Lemma getEquation_draws (target lvl : Z) (buf : string) (w : World) :
  exists n : nat, (getEquation target lvl buf w).2 = rng_advance n w.
Proof.
  unfold getEquation. destruct (target =? 0).
  - exists 0%nat. symmetry. apply rng_advance_0.
  - destruct (equation_attempts_draws 150 target lvl buf w) as [n E].
    destruct (equation_attempts 150 target lvl buf w) as [[s|b] w1];
      cbn [snd] in E; subst w1.
    + exists n. reflexivity.
    + draws_tac.
Qed.

(** [updateClock] leaves the state as it is, or moves along the random
    stream and records the minute shown. *)
Lemma updateClock_spec (w : World) :
  updateClock w = w
  \/ exists n : nat,
       updateClock w
       = with_sketch (set_lastMin (to_int8 (minute (rtc_now w))))
           (rng_advance n w).
Proof.
  unfold updateClock. cbv zeta.
  destruct (negb (minute (rtc_now w) =? lastMin (sketch w)));
    [right|left; reflexivity].
  destruct (getEquation_draws (hour (rtc_now w)) (difficulty (sketch w))
              EmptyString w) as [n E].
  destruct (getEquation (hour (rtc_now w)) (difficulty (sketch w))
              EmptyString w) as [s w1].
  cbn [snd] in E. subst w1.
  destruct (getEquation_draws (minute (rtc_now w))
              (difficulty (sketch (rng_advance n w))) EmptyString
              (rng_advance n w)) as [m E].
  destruct (getEquation (minute (rtc_now w))
              (difficulty (sketch (rng_advance n w))) EmptyString
              (rng_advance n w)) as [s' w1].
  cbn [snd] in E. subst w1.
  exists (n + m)%nat. rewrite rng_advance_add. reflexivity.
Qed.

Ltac clock_cases :=
  match goal with
  | |- context [updateClock ?x] =>
      let n := fresh "n" in
      destruct (updateClock_spec x) as [-> | [n ->]]
  end.


Lemma snake_occupied_rng_advance (fx fy : Z) (n : nat) (w : World) :
  snake_occupied fx fy (rng_advance n w) = snake_occupied fx fy w.
Proof. reflexivity. Qed.

Lemma food_candidate_rng_advance (w : World) (j : nat) :
  food_candidate (rng_advance 2 w) j = food_candidate w (S j).
Proof.
  unfold food_candidate, rng_advance.
  cbn [hw with_hw set_hw set_rngPos rngPos rngDraws].
  replace (rngPos (hw w) + 2 + 2 * j)%nat with (rngPos (hw w) + 2 * S j)%nat by lia.
  reflexivity.
Qed.

(** One iteration of the retry loop. *)
Lemma spawnFood_loop_unfold (fuel : nat) (tries : Z) (w : World) :
  spawnFood_loop fuel tries w =
    let c := food_candidate w 0 in
    let w' := rng_advance 2 w in
    if negb (snake_occupied c.1 c.2 w) then (c.1, c.2, w')
    else if tries + 1 <? 200 then
      match fuel with
      | S fuel' => spawnFood_loop fuel' (tries + 1) w'
      | O => (c.1, c.2, w')
      end
    else (c.1, c.2, w').
Proof.
  destruct fuel; cbn [spawnFood_loop];
    rewrite (random_advance 0 SNAKE_COLS w) by reflexivity;
    rewrite (random_advance 0 SNAKE_ROWS (rng_advance 1 w)) by reflexivity;
    rewrite rng_advance_add; cbv zeta;
    unfold food_candidate; cbn [fst snd];
    replace (rngPos (hw w) + 2 * 0)%nat with (rngPos (hw w)) by lia;
    replace (rngPos (hw (rng_advance 1 w))) with (S (rngPos (hw w)))
      by (cbn; lia);
    reflexivity.
Qed.

(** The loop stops at the first free candidate, or at the last of the
    tries that are left. *)
Lemma spawnFood_loop_spec (fuel : nat) :
  forall (tries : Z) (w : World),
    0 <= tries < 200 ->
    (Z.to_nat (199 - tries) <= fuel)%nat ->
    exists n : nat,
      (n < Z.to_nat (200 - tries))%nat
      /\ spawnFood_loop fuel tries w =
           ((food_candidate w n).1, (food_candidate w n).2,
            rng_advance (2 * S n) w)
      /\ (forall j, (j < n)%nat ->
            snake_occupied (food_candidate w j).1 (food_candidate w j).2 w = true)
      /\ ((S n < Z.to_nat (200 - tries))%nat ->
            snake_occupied (food_candidate w n).1 (food_candidate w n).2 w = false).
Proof.
  induction fuel as [|fuel IH]; intros tries w Ht Hfuel;
    rewrite spawnFood_loop_unfold; cbv zeta;
    destruct (snake_occupied (food_candidate w 0).1 (food_candidate w 0).2 w)
      eqn:Hocc; cbn [negb].
  - exists 0%nat. destruct (Z.ltb_spec (tries + 1) 200); [lia|].
    split; [lia|]. split; [reflexivity|]. split; intros; lia.
  - exists 0%nat.
    split; [lia|]. split; [reflexivity|]. split; intros; [lia|exact Hocc].
  - destruct (Z.ltb_spec (tries + 1) 200) as [Hlt|Hge].
    + destruct (IH (tries + 1) (rng_advance 2 w)) as (n & Hn & Heq & Hocc' & Hfree);
        [lia | lia |].
      exists (S n). split; [lia|]. split; [|split].
      * rewrite Heq, food_candidate_rng_advance, rng_advance_add.
        f_equal. f_equal. lia.
      * intros j Hj. destruct j as [|j]; [exact Hocc|].
        rewrite <- food_candidate_rng_advance.
        rewrite <- (snake_occupied_rng_advance _ _ 2). apply Hocc'. lia.
      * intros Hlt'. rewrite <- food_candidate_rng_advance.
        rewrite <- (snake_occupied_rng_advance _ _ 2). apply Hfree. lia.
    + exists 0%nat.
      split; [lia|]. split; [reflexivity|]. split; intros; lia.
  - exists 0%nat.
    split; [lia|]. split; [reflexivity|]. split; intros; [lia|exact Hocc].
Qed.

Lemma spawnFood_spec (w : World) :
  exists n : nat,
    (n < 200)%nat
    /\ spawnFood w =
         food_placed (food_candidate w n).1 (food_candidate w n).2 (2 * S n) w
    /\ (forall j, (j < n)%nat ->
          snake_occupied (food_candidate w j).1 (food_candidate w j).2 w = true)
    /\ ((S n < 200)%nat ->
          snake_occupied (food_candidate w n).1 (food_candidate w n).2 w = false).
Proof.
  destruct (spawnFood_loop_spec 200 0 w) as (n & Hn & Heq & Hocc & Hfree);
    [lia | cbn; lia |].
  exists n. split; [exact Hn|]. split; [|split; assumption].
  unfold spawnFood. rewrite Heq. reflexivity.
Qed.

(** ** Snake: frames *)

#[global] Instance Keeps_rng_advance (n : nat) : Keeps (rng_advance n).
Proof. intros w x. apply keeps_with_hw. reflexivity. Qed.

#[global] Instance Keeps_spawnFood : Keeps spawnFood.
Proof.
  intros w x H. destruct (spawnFood_spec x) as (n & _ & Heq & _).
  rewrite Heq. unfold food_placed. keeps_tac.
Qed.

#[global] Instance Keeps_clear_turn_flags : Keeps clear_turn_flags.
Proof. intros w x H. unfold clear_turn_flags. keeps_tac. Qed.

#[global] Instance Keeps_resetSnake : Keeps resetSnake.
Proof. intros w x H. unfold resetSnake. keeps_tac. Qed.

#[global] Instance Keeps_saveSnakeHighScore : Keeps saveSnakeHighScore.
Proof. intros w x H. unfold saveSnakeHighScore. keeps_tac. Qed.

#[global] Instance Keeps_snake_buffer_input : Keeps snake_buffer_input.
Proof. intros w x H. unfold snake_buffer_input. keeps_tac. Qed.

#[global] Instance Keeps_snake_turn : Keeps snake_turn.
Proof. intros w x H. unfold snake_turn. keeps_tac. Qed.

Lemma handleSnakeDeath_keeps (w : World) :
  keeps (flash SnakeDeath (saveSnakeHighScore w)) (handleSnakeDeath w).
Proof.
  unfold handleSnakeDeath. cbv zeta. cbn [Nat.iter nat_rect]. cbv beta.
  keeps_tac.
Qed.

Lemma handleSnakeDeath_mode (w : World) :
  currentMode (sketch (handleSnakeDeath w)) = currentMode (sketch w).
Proof.
  rewrite (proj1 (handleSnakeDeath_keeps w)), flash_mode.
  apply (keeps_app (f := saveSnakeHighScore) w w (keeps_refl w)).
Qed.

Lemma handleSnakeDeath_trace (w : World) :
  trace (hw (handleSnakeDeath w)) = SnakeDeath :: trace (hw w).
Proof.
  rewrite (proj2 (handleSnakeDeath_keeps w)), flash_trace.
  f_equal. apply (keeps_app (f := saveSnakeHighScore) w w (keeps_refl w)).
Qed.

#[global] Instance Keeps_snake_step (newX newY : Z) : Keeps (snake_step newX newY).
Proof. intros w x H. unfold snake_step. keeps_tac. Qed.
Lemma nth_error_Some_lt v i x : nth_error v i = Some x -> (i < List.length v)%nat.
Proof.
  intros H. apply nth_error_Some. congruence.
Qed.

Lemma nth_error_lt_Some v i : (i < List.length v)%nat -> exists x, nth_error v i = Some x.
Proof.
  intros H. destruct (nth_error v i) as [x |] eqn:E; [now exists x |].
  apply nth_error_None in E. lia.
Qed.

Lemma In_firstn v k x : In x (firstn k v) -> In x v.
Proof.
  intros H. rewrite <- (firstn_skipn k v). apply in_or_app. now left.
Qed.

Lemma In_skipn v k x : In x (skipn k v) -> In x v.
Proof.
  intros H. rewrite <- (firstn_skipn k v). apply in_or_app. now right.
Qed.

End Arrays.

Section Insertion.

Import libstdcxx.
Local Open Scope nat_scope.

Context {T : Type}.
Variable cmp : T -> T -> bool.
Variable good : T -> Prop.

Hypothesis cmp_asym :
  forall x y, good x -> good y -> cmp x y = true -> cmp y x = false.
Hypothesis cmp_negtrans :
  forall x y z, good x -> good y -> good z ->
                cmp y x = false -> cmp z y = false -> cmp z x = false.

Lemma cmp_irrefl x : good x -> cmp x x = false.
Proof.
  intros G. destruct (cmp x x) eqn:E; [| reflexivity].
  now rewrite (cmp_asym x x G G E) in E.
Qed.

Lemma unguarded_linear_insert_spec last : forall pre h post val,
  List.length pre = last ->
  unguarded_linear_insert cmp (pre ++ h :: post) last val
  = option_map (fun r => rev r ++ post) (insert_from_right cmp (rev pre) val).
Proof.
  induction last as [| next IH]; intros pre h post val L.
  - destruct pre; [reflexivity | discriminate].
  - destruct (exists_last (l := pre)) as (pre' & y & ->).
    { intros ->. discriminate. }
    rewrite length_app in L. simpl in L.
    assert (L' : List.length pre' = next) by lia.
    rewrite rev_app_distr. simpl.
    rewrite <- app_assoc. simpl.
    assert (N : nth_error (pre' ++ y :: h :: post) next = Some y).
    { rewrite nth_error_app2 by lia. now replace (next - List.length pre')%nat with 0%nat by lia. }
    rewrite N.
    assert (St : forall z, store (pre' ++ y :: h :: post) (S next) z = pre' ++ y :: z :: post).
    { intros z. rewrite store_app_r by lia.
      now replace (S next - List.length pre')%nat with 1%nat by lia. }
    rewrite St. destruct (cmp val y).
    + rewrite (IH pre' y (y :: post) val L').
      destruct (insert_from_right cmp (rev pre') val) as [r |]; simpl; [| reflexivity].
      now rewrite <- app_assoc.
    + rewrite St. simpl. rewrite rev_involutive, <- !app_assoc. reflexivity.
Qed.

Lemma insert_from_right_sorted rp val :
  good val -> Forall good rp -> descending cmp rp ->
  (exists y, In y rp /\ cmp val y = false) ->
  exists r, insert_from_right cmp rp val = Some r /\
            descending cmp r /\ Permutation (val :: rp) r.
Proof.
  intros Gv Gr D. induction D as [| y t D IH Fy]; intros (s & Hs & Cs).
  - destruct Hs.
  - apply Forall_cons_iff in Gr. destruct Gr as [Gy Gt].
    simpl. destruct (cmp val y) eqn:C.
    + destruct Hs as [-> | Hs]; [congruence |].
      destruct (IH Gt (ex_intro _ s (conj Hs Cs))) as (r & -> & Dr & Pr).
      exists (y :: r). split; [reflexivity |]. split.
      * constructor; [exact Dr |].
        apply (Permutation_Forall Pr). constructor; [| exact Fy].
        now apply cmp_asym.
      * rewrite perm_swap. now apply perm_skip.
    + exists (val :: y :: t). split; [reflexivity |]. split; [| reflexivity].
      constructor; [now constructor |].
      constructor; [exact C |].
      rewrite Forall_forall in *. intros z Hz.
      apply (cmp_negtrans z y val); auto.
Qed.

Lemma descending_snoc rp x :
  descending cmp rp -> Forall (fun z => cmp z x = false) rp ->
  descending cmp (rp ++ [x]).
Proof.
  intros D F. induction D as [| y t D IH Fy]; simpl.
  - repeat constructor.
  - apply Forall_cons_iff in F. destruct F as [Fx Ft].
    constructor; [now apply IH |].
    apply Forall_app. split; [exact Fy | now constructor].
Qed.

Lemma descending_sorted rp : descending cmp rp -> in_order cmp (rev rp).
Proof.
  induction 1 as [| y t D IH Fy]; intros i j a b Lt Hi Hj.
  - destruct i; discriminate.
  - simpl in Hi, Hj.
    assert (Lj : (j < List.length (rev t ++ [y]))%nat) by (apply nth_error_Some; congruence).
    rewrite length_app in Lj. simpl in Lj.
    rewrite nth_error_app1 in Hi by lia.
    destruct (Nat.eq_dec j (List.length (rev t))) as [-> | Nj].
    + rewrite nth_error_app2, Nat.sub_diag in Hj by lia. injection Hj as <-.
      rewrite Forall_forall in Fy. apply Fy. apply in_rev.
      now apply nth_error_In in Hi.
    + rewrite nth_error_app1 in Hj by lia. now apply (IH i j).
Qed.
(** * Widget Engine: the multi-root mount runtime

    A shallow embedding of the widget mount scripts of the repository
    (the TypeScript demo engine [main.tsx], its JavaScript twin
    [main.jsx], the engine of the technical design document, the engine
    of the setup checklist, the cleanup path of the implementation
    guide and the universal mount script of the architecture document),
    with the tracking table [activeRoots] as an insertion-ordered
    JavaScript [Map], the registry as an object literal with its
    prototype chain, the browser console and the React root API as
    logged effects, and thrown exceptions as abrupt completions. *)

From Stdlib Require Import ZArith SpecFloat.
From stdpp Require Import base option list strings gmap pretty.
(** * auction-vote: the room state machine, the budget clamp and the allocation engine

    A shallow embedding of the server of the auction-vote application
    (the WebSocket handlers, [clampBidsToBudget], [recomputeSpent] and
    [computeWinners]) and the properties of its natural-language
    specification, stated and settled over that embedding.

    Layout:
    - [number]: the JavaScript numbers the server computes with;
    - [JsMap], [JsSet]: insertion-ordered [Map] and [Set];
    - the room data model, [recomputeSpent], [clampBidsToBudget];
    - [computeWinners];
    - the message and close handlers of a connection;
    - the statements of the specification and the invariants used to
      settle them;
    - the properties: the handlers, the budget clamp, the allocation
      engine, the budget over the events. *)

From Stdlib Require Import QArith Qround.
From Stdlib Require Import ZArith Strings.String Bool Lia.
From Stdlib Require Import List Permutation Sorted.
Import ListNotations.
Local Open Scope string_scope.
Local Open Scope list_scope.
Local Open Scope Z_scope.

Set Implicit Arguments.

(* ================================================================== *)
(** ** JavaScript numbers *)

(** Every number the server stores or computes with is the result of
    [Math.floor], of [Date.now], of a literal, or of [+]/[-] on such
    values: an integer-valued IEEE-754 double, or one of the three
    special values.  [Fin z] is the double whose value is the integer
    [z]. *)
Inductive number : Type :=
| NaN
| NegInf
| PosInf
| Fin (z : Z).

(** A number as it arrives in a message field, before [Math.floor]: the
    result of JavaScript's [ToNumber] on the field.  Finite values may
    have a fractional part.  [RNaN] is what [ToNumber] gives for a
    string that is not a numeral (["abc"]), for an object, for
    [undefined]. *)
Inductive real : Type :=
| RNaN
| RNegInf
| RPosInf
| RFin (q : Q).

(** Rounding of an exact integer result to the nearest double (ties to
    even, 53 bits of significand, overflow to infinity).  Integers of
    magnitude at most 2^53 are represented exactly. *)
Definition norm (z : Z) : number :=
  if Z.abs z <=? 2 ^ 53 then Fin z
  else
    let a := Z.abs z in
    let e := Z.log2 a - 52 in
    let q := a / 2 ^ e in
    let r := a mod 2 ^ e in
    let half := 2 ^ (e - 1) in
    let m := if r <? half then q
             else if half <? r then q + 1
             else if Z.even q then q else q + 1 in
    let v := m * 2 ^ e in
    if 2 ^ 1024 <=? v then (if z <? 0 then NegInf else PosInf)
    else Fin (Z.sgn z * v).

Definition js_neg (a : number) : number :=
  match a with
  | NaN => NaN
  | NegInf => PosInf
  | PosInf => NegInf
  | Fin z => Fin (- z)
  end.

(** [a + b] *)
Definition js_add (a b : number) : number :=
  match a, b with
  | NaN, _ | _, NaN => NaN
  | PosInf, NegInf | NegInf, PosInf => NaN
  | PosInf, _ | _, PosInf => PosInf
  | NegInf, _ | _, NegInf => NegInf
  | Fin x, Fin y => norm (x + y)
  end.

(** [a - b] *)
Definition js_sub (a b : number) : number := js_add a (js_neg b).

(** [a < b]; every comparison with [NaN] is false. *)
Definition js_lt (a b : number) : bool :=
  match a, b with
  | NaN, _ | _, NaN => false
  | _, NegInf => false
  | NegInf, _ => true
  | PosInf, _ => false
  | Fin _, PosInf => true
  | Fin x, Fin y => x <? y
  end.

(** [a <= b] *)
Definition js_le (a b : number) : bool :=
  match a, b with
  | NaN, _ | _, NaN => false
  | NegInf, _ => true
  | _, PosInf => true
  | _, NegInf => false
  | PosInf, _ => false
  | Fin x, Fin y => x <=? y
  end.

(** [a > b] and [a >= b] *)
Definition js_gt (a b : number) : bool := js_lt b a.
Definition js_ge (a b : number) : bool := js_le b a.

(** [a === b] and [a !== b] on numbers: [NaN] differs from itself. *)
Definition js_strict_eq (a b : number) : bool :=
  match a, b with
  | NegInf, NegInf | PosInf, PosInf => true
  | Fin x, Fin y => x =? y
  | _, _ => false
  end.

Definition js_strict_neq (a b : number) : bool := negb (js_strict_eq a b).

(** [Math.max(a, b)] and [Math.min(a, b)]: [NaN] as soon as one argument
    is [NaN]. *)
Definition Math_max (a b : number) : number :=
  match a, b with
  | NaN, _ | _, NaN => NaN
  | _, _ => if js_lt a b then b else a
  end.
Definition _calculate_encryption_strength (c : network_conditions) : string :=
  if String.eqb (connection_quality c) "excellent" then "high"
  else if String.eqb (connection_quality c) "good" then "medium"
  else "low".

Definition _calculate_timeout (c : network_conditions) : Z :=
  let base_timeout := 5000 in
  let latency_factor := double (latency c) in
  int_of_sum base_timeout latency_factor.

Definition _calculate_retry_attempts (c : network_conditions) : Z :=
  if gt_lit (packet_loss c) (5 # 100) then 5
  else if gt_lit (packet_loss c) (1 # 100) then 3
  else 1.

Section Methods.
Local Open Scope py_scope.

(** [analyze_network_conditions]: the four tests are simulated and return
    25.0, 100.0, 0.01 and 5.0. *)
Definition analyze_network_conditions : M optimizer network_conditions :=
  let latency := NFloat 25 in
  let bandwidth := NFloat 100 in
  let packet_loss := NFloat (1 # 100) in
  let jitter := NFloat 5 in
  let quality := _determine_connection_quality latency bandwidth packet_loss jitter in
  modify (set_conditions
            (NetworkConditions latency bandwidth packet_loss jitter quality)) ;;;
  gets conditions.

Definition optimize_for_conditions : M optimizer json :=
  c <- gets conditions ;;
  modify (set_chunk_size (NInt (_calculate_optimal_chunk_size c))) ;;;
  size <- gets adaptive_chunk_size ;;
  ret (obj [("chunk_size", num_json size);
            ("max_concurrent_chunks", JInt (_calculate_optimal_concurrency c));
            ("compression_level", JInt (_calculate_compression_level c));
            ("encryption_strength", JStr (_calculate_encryption_strength c));
            ("timeout_ms", JInt (_calculate_timeout c));
            ("retry_attempts", JInt (_calculate_retry_attempts c))]).
Lemma spread_get (t : object) source k :
  NoDup (default [] source).*1 →
  obj_get (spread t source) k =
    match own source k with Some v => Some v | None => obj_get t k end.
Proof.
  intros Hnd. unfold spread. fold set_entry.
  rewrite fold_set_get by (by rewrite own_entries_Permutation).
  rewrite own_entries_obj_get by done. by destruct source.
Qed.


Lemma allDeps_get p k : well_formed p → obj_get (allDeps p) k = declared p k.
Proof.
  intros (Hd & Hv & Hp). unfold allDeps, declared.
  rewrite !spread_get by done. simpl. by repeat case_match.
Qed.

Lemma allDeps_NoDup p : NoDup (allDeps p).*1.
Proof.
  unfold allDeps, spread. fold set_entry.
  repeat apply fold_set_NoDup. apply NoDup_nil_2.
Qed.

Lemma allDeps_elem_of p k v :
  well_formed p → (k, v) ∈ own_entries (allDeps p) → declared p k = Some v.
Proof.
  intros Hwf Hin. rewrite <- allDeps_get by done.
  apply elem_of_obj_get; [apply allDeps_NoDup |].
  by rewrite <- own_entries_Permutation.
Qed.

End merge_facts.



(** ** What the returned records say *)

Section checker_claims.
Context `{semver.Grammar} (w : checker.World).
Import checker.

Lemma loads_unique p p' : loads w p → loads w p' → p = p'.
Proof.
  intros (t & Ha & Hr & Hp) (t' & Ha' & Hr' & Hp'). congruence.
Qed.

(** The returned array holds exactly what the visited entries yield. *)
Lemma checkDependencies_records out result out' :
  checkDependencies w out = (Ok result, out') →
  ∃ p, loads w p ∧
    ∀ r, r ∈ result ↔
         ∃ name cv, (name, VStr cv) ∈ own_entries (allDeps p) ∧
                    skipped cv = false ∧ yields w p name cv r.
Proof.
  intros Hc. apply checkDependencies_inv in Hc as (p & Hp & Hscan).
  exists p. split; [done |]. intros r.
  rewrite (scan_result w p _ _ _ _ _ Hscan r). split.
  - intros [Hnil|?]; [by apply elem_of_nil in Hnil | done].
  - by right.
Qed.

______

▶ _HOW TO COMPLETE THIS TASK_
Lines above that have "Import": copy each of them.

▶ _ANSWER FOR THIS EXERCISE_
Import libstdcxx.
From Stdlib Require Import ZArith SpecFloat.
From stdpp Require Import base option list strings gmap pretty.
From Stdlib Require Import QArith Qround.
From Stdlib Require Import ZArith Strings.String Bool Lia.
From Stdlib Require Import List Permutation Sorted.
Import ListNotations.
Import checker.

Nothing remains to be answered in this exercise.